A couple years ago I did download some indy shows from down under. Melbourne City Wrestling and Snakepit Pro Wrestling shows to be exact. Other than that I was really only familair with the WWA promotion. I'm gonna keep an eye on this thread, see if people have some good recommendations for shows and matches.


----------



## Mon Joxley (Aug 7, 2006)

The Corre said:


> Awesome thread! (Y)
> 
> I haven't really watched a lot of Australian wrestling, so it's definitely cool to read about the history and various matches and promotions in Australia.
> 
> ...


MCW have an On Demand service via Vimeo. Best one to start with would be Ballroom Brawl 2014, although if you're looking to check out Emma's indy work, go with Ballroom Brawl 2011 which features her final match before going to WWE.

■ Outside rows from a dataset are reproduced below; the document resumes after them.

(* ===== verification/Schema.v ===== *)
(** * The database: schema and statements

    The tables that [migrations/migration.go] creates, as maps from primary keys
    to rows, and the SQL statements of [internal/metadata] as functions on them,
    with the constraints of the schema: primary and unique keys, CHECKs and
    triggers, foreign keys with their actions. A nullable column is an [option]; a
    timestamp is a number of nanoseconds since the zero [time.Time]; the JSON text of
    a [user_metadata] column is represented by the map it denotes. *)

From S2P Require Import Prelude GoStrings Effects Iam.

(** [time.Time], and [IsZero]. *)
Abbreviation time := Z.
Definition time_is_zero (t : time) : bool := (t =? 0)%Z.

(** [map[string]string]; [None] is the nil map. *)
Abbreviation StringMap := (option (gmap string string)).

(** ** Rows *)

Record UserRow : Type := MkUserRow {
  ur_display_name : string;
  ur_access_key_id : string;
  ur_secret_hash : string;
  ur_sigv4_access_key_id : option string;
  ur_sigv4_secret_key : option string;
  ur_role : string;
  ur_is_active : bool;
  ur_created_at : time;
  ur_updated_at : time;
}.

Record BucketRow : Type := MkBucketRow { br_owner_id : string; br_created_at : time }.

https://vimeo.com/user23233005/videos


----------



## SOR (Aug 29, 2013)

Insideandout said:


> Rumours have been circulating that an Australian based corporation is currently in the process of creating and producing a Monday Night prime time television show for Australian professional wrestlers in the same vein as WWE RAW.
> 
> According to various sources close to WrestleNewz the OWF (Oz Wrestling Foundation) was specifically created for this proposal and will reportedly also be dedicating a portion of all profits to various non-profit organizations and charities. They have been approaching various Australian Indy federations for input and support, as well as several well known former WWE and TNA Superstars, with offers apparently being made to former U.S. based champions to join the televised roster.
> 
> ...


Not to be a party pooper but over the years tons of this stuff has popped up. From promotions like World Series Wrestling and World Wrestling Allstars to the Supershows that used to run etc. None of it ever makes any kind of TV except maybe the community channels and it quickly fizzles out.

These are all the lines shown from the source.